[Records — start]
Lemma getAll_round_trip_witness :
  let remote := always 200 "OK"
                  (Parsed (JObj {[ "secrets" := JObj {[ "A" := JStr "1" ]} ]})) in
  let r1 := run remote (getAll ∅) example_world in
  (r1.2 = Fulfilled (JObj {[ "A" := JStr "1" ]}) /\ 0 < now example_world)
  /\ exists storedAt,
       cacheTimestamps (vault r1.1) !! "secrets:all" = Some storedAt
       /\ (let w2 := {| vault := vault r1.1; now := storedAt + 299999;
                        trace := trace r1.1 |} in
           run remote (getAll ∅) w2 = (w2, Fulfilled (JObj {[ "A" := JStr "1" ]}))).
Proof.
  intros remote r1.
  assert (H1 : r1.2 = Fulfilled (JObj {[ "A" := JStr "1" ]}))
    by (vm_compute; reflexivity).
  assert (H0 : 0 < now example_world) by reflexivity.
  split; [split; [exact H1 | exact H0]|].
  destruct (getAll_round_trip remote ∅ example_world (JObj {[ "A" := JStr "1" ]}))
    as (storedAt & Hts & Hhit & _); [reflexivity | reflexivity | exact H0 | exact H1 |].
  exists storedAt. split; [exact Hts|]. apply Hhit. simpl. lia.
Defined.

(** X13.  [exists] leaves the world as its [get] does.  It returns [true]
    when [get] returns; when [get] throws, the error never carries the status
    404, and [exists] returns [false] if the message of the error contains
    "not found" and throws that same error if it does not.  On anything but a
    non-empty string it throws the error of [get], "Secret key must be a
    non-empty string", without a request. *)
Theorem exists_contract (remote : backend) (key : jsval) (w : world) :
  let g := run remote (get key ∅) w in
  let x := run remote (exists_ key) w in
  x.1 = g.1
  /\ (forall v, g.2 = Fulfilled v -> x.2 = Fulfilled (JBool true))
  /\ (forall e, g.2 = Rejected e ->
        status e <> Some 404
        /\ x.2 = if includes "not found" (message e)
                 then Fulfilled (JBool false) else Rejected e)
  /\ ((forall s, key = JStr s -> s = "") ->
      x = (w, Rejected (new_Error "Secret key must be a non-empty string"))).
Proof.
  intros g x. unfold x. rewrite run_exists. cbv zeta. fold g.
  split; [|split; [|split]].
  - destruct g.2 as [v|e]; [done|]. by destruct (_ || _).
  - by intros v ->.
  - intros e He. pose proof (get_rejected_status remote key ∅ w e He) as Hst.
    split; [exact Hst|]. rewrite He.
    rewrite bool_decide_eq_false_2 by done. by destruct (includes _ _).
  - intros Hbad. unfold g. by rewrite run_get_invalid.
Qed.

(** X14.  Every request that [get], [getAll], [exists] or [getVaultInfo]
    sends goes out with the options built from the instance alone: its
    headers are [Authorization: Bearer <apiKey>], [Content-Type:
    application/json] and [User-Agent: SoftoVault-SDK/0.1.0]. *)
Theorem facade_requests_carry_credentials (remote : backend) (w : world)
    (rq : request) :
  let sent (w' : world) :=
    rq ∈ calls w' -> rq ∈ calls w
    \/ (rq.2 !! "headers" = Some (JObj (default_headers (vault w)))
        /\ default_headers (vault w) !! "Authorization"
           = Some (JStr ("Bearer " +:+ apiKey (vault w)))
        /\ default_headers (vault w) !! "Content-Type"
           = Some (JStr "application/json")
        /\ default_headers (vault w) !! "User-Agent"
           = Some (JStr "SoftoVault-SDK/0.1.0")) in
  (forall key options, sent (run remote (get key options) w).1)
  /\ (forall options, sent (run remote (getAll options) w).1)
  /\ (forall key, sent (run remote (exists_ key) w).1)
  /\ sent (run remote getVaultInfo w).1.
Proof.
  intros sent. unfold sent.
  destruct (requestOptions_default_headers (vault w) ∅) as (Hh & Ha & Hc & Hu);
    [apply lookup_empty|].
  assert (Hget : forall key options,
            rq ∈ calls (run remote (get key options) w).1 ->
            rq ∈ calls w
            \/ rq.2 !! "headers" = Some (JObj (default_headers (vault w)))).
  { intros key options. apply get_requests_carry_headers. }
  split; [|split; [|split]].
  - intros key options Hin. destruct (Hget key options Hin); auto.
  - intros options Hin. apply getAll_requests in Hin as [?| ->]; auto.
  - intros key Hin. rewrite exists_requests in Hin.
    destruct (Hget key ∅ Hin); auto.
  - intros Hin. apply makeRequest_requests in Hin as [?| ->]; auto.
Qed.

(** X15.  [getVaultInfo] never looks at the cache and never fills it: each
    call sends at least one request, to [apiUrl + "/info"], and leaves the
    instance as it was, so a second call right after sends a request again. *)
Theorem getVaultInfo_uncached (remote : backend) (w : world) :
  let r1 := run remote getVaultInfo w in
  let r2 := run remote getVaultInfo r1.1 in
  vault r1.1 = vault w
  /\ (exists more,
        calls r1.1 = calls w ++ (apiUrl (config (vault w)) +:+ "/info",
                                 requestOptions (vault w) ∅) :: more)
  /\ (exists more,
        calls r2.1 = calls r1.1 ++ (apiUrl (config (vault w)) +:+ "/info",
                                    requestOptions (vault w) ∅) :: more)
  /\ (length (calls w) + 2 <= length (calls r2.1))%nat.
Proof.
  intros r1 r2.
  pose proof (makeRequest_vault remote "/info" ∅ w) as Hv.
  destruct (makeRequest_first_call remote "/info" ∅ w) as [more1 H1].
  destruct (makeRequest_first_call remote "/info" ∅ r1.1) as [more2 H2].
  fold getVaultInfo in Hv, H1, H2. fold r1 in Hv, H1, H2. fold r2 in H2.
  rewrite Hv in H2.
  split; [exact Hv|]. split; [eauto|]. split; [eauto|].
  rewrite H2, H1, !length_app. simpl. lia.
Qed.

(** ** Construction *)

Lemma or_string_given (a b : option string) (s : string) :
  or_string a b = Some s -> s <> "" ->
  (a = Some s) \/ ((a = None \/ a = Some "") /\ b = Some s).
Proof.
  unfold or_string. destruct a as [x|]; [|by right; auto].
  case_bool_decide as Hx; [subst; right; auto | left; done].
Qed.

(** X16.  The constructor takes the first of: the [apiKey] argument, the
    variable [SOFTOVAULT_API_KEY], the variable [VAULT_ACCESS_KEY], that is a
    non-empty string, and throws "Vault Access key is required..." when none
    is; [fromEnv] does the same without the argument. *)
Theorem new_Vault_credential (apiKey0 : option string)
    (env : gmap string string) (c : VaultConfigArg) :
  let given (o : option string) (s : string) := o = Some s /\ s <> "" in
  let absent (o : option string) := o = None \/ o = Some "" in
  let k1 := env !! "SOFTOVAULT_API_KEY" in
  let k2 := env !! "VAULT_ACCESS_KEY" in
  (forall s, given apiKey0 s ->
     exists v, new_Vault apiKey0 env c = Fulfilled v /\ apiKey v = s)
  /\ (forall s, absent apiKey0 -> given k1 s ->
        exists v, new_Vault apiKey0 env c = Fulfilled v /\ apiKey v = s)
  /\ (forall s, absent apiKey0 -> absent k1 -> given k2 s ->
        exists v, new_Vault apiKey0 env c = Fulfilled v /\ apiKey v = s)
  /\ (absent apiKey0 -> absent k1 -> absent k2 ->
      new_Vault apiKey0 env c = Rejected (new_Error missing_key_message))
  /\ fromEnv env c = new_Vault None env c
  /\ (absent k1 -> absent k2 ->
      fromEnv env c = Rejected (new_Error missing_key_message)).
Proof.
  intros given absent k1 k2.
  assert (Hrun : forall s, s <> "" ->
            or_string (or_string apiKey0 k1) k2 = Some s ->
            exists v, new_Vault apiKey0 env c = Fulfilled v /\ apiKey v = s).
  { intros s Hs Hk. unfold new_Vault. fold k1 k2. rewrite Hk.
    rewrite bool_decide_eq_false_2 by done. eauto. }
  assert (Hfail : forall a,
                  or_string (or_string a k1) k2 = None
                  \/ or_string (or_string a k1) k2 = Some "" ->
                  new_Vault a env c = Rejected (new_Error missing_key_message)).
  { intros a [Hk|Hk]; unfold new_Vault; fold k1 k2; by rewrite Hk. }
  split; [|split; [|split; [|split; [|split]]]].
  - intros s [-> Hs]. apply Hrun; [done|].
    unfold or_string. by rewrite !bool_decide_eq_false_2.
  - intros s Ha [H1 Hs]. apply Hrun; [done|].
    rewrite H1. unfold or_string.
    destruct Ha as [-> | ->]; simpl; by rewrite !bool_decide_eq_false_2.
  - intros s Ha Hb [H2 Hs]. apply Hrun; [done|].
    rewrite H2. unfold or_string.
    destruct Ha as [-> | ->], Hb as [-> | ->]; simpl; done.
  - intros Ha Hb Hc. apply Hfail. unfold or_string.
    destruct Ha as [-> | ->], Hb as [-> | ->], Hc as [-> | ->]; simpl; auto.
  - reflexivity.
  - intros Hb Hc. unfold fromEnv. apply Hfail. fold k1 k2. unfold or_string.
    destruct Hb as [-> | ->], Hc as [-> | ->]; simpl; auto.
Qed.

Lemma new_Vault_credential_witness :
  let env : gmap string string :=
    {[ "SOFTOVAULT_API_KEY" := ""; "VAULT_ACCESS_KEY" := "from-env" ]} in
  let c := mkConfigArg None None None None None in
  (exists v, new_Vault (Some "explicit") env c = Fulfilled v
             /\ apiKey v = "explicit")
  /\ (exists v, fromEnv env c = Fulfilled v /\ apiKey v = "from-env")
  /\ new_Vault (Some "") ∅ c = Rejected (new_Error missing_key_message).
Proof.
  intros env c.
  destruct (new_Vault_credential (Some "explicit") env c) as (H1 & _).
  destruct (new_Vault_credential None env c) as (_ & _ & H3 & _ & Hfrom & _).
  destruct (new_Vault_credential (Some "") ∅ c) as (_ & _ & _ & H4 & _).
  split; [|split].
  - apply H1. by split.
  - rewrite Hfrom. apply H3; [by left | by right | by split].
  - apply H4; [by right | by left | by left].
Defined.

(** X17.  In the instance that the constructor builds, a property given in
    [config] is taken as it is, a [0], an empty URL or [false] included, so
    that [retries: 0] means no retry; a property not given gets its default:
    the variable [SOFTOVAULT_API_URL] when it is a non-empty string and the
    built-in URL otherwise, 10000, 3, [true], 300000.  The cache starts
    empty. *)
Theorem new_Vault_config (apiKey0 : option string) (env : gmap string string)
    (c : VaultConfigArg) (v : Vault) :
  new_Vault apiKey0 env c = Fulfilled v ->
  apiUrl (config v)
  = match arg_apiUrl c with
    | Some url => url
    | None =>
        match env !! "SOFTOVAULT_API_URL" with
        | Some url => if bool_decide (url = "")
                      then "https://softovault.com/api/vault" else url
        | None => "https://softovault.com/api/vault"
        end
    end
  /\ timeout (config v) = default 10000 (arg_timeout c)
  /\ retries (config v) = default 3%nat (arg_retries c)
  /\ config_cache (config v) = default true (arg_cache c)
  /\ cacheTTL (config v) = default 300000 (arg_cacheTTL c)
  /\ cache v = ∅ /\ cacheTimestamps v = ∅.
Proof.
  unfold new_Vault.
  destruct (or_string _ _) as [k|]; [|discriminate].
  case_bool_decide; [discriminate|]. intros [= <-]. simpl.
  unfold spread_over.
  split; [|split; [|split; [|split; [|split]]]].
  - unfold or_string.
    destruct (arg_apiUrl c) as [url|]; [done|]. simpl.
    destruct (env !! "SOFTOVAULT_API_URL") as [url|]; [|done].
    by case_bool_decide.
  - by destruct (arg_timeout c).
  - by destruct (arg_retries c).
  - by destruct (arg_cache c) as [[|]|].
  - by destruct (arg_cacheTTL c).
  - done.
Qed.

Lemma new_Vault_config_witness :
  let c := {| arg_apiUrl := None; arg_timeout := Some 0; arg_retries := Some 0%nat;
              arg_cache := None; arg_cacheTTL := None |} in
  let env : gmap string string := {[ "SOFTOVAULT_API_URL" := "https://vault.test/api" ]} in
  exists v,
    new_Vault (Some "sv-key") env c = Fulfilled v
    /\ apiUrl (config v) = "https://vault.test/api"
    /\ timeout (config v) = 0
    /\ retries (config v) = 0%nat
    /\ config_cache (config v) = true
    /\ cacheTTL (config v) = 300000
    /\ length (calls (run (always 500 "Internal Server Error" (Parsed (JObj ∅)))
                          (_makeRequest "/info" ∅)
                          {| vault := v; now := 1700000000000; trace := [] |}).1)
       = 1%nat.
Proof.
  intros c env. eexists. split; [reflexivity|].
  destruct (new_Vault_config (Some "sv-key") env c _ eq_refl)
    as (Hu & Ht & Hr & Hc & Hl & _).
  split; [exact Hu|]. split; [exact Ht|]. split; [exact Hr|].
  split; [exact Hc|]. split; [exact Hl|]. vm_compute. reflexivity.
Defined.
[Records — finish]
[Records — start]
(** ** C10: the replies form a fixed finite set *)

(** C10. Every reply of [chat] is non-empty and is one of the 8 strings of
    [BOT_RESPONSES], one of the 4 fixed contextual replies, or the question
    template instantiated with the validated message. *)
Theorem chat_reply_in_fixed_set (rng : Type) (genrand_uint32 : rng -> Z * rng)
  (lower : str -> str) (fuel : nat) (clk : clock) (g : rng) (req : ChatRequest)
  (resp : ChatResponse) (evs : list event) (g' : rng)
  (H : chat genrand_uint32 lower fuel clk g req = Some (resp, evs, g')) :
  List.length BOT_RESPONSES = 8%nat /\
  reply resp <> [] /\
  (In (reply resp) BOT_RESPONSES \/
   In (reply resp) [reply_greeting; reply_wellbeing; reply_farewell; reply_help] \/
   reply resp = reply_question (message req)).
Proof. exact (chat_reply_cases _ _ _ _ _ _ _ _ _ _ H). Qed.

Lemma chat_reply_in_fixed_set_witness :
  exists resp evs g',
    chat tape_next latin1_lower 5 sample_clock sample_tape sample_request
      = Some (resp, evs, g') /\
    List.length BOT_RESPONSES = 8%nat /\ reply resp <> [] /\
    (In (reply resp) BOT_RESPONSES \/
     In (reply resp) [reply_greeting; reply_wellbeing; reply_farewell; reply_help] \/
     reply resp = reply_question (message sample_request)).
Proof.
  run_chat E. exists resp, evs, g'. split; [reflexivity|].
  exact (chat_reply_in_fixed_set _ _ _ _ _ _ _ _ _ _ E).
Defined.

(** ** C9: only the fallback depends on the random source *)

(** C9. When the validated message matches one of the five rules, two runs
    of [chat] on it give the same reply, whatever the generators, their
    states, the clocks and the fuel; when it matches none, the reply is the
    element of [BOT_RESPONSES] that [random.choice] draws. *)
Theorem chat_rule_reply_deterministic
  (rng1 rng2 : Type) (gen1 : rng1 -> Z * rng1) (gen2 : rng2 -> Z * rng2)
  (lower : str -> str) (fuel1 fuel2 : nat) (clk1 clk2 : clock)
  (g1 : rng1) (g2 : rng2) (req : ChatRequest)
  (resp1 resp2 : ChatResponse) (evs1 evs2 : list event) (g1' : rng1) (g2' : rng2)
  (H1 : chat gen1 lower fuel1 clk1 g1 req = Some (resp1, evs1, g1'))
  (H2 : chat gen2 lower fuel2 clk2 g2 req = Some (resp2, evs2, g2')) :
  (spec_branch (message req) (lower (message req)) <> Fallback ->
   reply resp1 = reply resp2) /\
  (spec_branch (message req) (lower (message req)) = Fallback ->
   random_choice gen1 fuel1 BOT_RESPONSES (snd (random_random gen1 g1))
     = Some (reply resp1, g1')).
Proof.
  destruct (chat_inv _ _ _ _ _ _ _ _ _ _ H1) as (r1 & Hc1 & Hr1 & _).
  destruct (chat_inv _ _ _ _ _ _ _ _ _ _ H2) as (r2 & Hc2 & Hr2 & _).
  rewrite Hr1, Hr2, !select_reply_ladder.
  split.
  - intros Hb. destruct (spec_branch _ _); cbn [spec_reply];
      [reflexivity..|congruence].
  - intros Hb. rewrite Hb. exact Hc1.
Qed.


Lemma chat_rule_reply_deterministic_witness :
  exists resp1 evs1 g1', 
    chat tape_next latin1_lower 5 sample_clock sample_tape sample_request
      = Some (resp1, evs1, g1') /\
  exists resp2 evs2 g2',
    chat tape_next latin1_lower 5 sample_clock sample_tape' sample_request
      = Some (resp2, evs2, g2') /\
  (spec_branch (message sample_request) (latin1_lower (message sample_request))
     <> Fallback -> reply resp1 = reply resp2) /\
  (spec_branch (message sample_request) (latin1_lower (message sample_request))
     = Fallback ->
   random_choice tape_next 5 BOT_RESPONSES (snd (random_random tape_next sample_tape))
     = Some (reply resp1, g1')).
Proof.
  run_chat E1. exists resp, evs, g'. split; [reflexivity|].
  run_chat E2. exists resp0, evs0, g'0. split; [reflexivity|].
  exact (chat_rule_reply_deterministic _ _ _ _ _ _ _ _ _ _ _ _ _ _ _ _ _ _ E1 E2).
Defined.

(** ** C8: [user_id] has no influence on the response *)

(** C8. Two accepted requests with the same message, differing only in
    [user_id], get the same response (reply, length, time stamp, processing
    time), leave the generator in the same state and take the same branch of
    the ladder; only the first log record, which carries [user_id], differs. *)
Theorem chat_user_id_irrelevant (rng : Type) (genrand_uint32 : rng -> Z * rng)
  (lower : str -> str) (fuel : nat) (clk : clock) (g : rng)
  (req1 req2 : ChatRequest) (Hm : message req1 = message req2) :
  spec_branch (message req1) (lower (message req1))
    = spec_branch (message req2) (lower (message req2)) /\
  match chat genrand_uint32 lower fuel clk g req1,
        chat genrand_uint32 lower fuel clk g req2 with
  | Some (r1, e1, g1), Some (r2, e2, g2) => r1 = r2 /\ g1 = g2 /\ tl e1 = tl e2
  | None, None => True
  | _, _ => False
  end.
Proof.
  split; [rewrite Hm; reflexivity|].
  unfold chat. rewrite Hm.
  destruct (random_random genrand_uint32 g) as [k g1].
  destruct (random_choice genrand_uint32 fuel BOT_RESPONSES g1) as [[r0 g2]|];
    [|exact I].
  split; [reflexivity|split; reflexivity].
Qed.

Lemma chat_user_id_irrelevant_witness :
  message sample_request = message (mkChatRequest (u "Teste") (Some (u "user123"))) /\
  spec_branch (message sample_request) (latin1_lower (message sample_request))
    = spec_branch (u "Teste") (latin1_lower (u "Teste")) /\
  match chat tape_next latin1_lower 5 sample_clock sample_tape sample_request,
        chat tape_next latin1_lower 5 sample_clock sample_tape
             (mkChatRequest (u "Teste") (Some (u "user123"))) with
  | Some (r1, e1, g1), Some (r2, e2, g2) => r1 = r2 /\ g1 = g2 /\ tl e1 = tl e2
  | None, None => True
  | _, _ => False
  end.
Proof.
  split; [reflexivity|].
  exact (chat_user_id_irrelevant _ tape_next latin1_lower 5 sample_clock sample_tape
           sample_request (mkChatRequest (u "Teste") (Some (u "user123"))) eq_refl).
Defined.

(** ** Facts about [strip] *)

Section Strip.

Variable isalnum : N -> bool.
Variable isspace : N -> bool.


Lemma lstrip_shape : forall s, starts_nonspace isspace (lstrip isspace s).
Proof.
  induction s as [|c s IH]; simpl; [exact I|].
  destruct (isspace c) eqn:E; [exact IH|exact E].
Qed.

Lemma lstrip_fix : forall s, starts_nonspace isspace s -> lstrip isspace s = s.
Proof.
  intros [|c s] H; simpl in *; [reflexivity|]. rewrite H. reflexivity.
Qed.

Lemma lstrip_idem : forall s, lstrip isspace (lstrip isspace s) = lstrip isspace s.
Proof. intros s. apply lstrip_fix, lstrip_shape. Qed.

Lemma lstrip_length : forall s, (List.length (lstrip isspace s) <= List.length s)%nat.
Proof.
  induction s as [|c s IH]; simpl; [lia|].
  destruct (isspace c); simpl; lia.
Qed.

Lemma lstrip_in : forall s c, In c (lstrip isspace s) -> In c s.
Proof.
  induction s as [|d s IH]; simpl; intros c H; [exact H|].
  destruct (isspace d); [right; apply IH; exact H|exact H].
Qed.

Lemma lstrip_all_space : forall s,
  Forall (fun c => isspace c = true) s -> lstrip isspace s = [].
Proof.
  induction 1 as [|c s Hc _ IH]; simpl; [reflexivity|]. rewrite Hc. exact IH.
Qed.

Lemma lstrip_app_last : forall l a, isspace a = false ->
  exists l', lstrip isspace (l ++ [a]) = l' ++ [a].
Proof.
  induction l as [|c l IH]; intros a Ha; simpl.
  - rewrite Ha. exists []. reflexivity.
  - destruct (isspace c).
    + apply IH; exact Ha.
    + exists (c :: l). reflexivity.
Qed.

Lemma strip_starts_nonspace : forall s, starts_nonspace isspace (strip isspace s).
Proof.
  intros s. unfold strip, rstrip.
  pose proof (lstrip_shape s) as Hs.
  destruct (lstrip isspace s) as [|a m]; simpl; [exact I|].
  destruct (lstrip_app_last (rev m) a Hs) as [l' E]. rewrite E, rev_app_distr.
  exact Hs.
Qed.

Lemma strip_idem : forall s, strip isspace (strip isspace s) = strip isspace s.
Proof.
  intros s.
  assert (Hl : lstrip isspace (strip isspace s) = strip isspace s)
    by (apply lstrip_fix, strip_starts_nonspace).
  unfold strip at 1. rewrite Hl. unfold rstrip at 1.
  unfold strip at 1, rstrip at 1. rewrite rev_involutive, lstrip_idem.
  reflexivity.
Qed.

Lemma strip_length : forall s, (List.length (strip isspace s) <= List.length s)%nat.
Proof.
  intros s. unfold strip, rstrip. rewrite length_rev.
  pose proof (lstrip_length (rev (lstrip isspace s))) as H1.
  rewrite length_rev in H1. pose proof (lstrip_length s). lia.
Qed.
[Records — finish]
[Records — start]
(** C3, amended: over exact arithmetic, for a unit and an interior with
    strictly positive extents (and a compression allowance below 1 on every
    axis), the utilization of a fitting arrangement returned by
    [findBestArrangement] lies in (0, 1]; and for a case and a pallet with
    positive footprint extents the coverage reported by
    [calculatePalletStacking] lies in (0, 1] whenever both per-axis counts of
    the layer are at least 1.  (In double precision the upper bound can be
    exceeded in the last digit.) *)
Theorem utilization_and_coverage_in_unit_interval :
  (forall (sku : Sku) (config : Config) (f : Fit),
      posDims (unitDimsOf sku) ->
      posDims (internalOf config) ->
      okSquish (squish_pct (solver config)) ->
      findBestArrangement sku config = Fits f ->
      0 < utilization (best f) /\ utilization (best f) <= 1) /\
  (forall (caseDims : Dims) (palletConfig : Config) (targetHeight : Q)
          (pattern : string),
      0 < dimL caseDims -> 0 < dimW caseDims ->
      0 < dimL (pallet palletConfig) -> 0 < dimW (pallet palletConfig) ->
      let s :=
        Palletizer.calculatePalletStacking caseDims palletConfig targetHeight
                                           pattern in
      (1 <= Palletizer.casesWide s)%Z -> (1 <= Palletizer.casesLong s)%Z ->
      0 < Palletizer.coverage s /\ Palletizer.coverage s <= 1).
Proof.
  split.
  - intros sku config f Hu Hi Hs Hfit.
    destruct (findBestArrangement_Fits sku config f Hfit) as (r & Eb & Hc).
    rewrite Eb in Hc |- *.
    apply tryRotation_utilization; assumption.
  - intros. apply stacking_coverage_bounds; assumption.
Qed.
[Records — finish]
## Exercise description
Proceeding from the line containing "exists resp1 evs1" through the line containing "match chat genrand_uint32", transcribe the lines above exactly, both end lines included.

## Response area
  exists resp1 evs1 g1', 
    chat tape_next latin1_lower 5 sample_clock sample_tape sample_request
      = Some (resp1, evs1, g1') /\
  exists resp2 evs2 g2',
    chat tape_next latin1_lower 5 sample_clock sample_tape' sample_request
      = Some (resp2, evs2, g2') /\
  (spec_branch (message sample_request) (latin1_lower (message sample_request))
     <> Fallback -> reply resp1 = reply resp2) /\
  (spec_branch (message sample_request) (latin1_lower (message sample_request))
     = Fallback ->
   random_choice tape_next 5 BOT_RESPONSES (snd (random_random tape_next sample_tape))
     = Some (reply resp1, g1')).
Proof.
  run_chat E1. exists resp, evs, g'. split; [reflexivity|].
  run_chat E2. exists resp0, evs0, g'0. split; [reflexivity|].
  exact (chat_rule_reply_deterministic _ _ _ _ _ _ _ _ _ _ _ _ _ _ _ _ _ _ E1 E2).
Defined.

(** ** C8: [user_id] has no influence on the response *)

(** C8. Two accepted requests with the same message, differing only in
    [user_id], get the same response (reply, length, time stamp, processing
    time), leave the generator in the same state and take the same branch of
    the ladder; only the first log record, which carries [user_id], differs. *)
Theorem chat_user_id_irrelevant (rng : Type) (genrand_uint32 : rng -> Z * rng)
  (lower : str -> str) (fuel : nat) (clk : clock) (g : rng)
  (req1 req2 : ChatRequest) (Hm : message req1 = message req2) :
  spec_branch (message req1) (lower (message req1))
    = spec_branch (message req2) (lower (message req2)) /\
  match chat genrand_uint32 lower fuel clk g req1,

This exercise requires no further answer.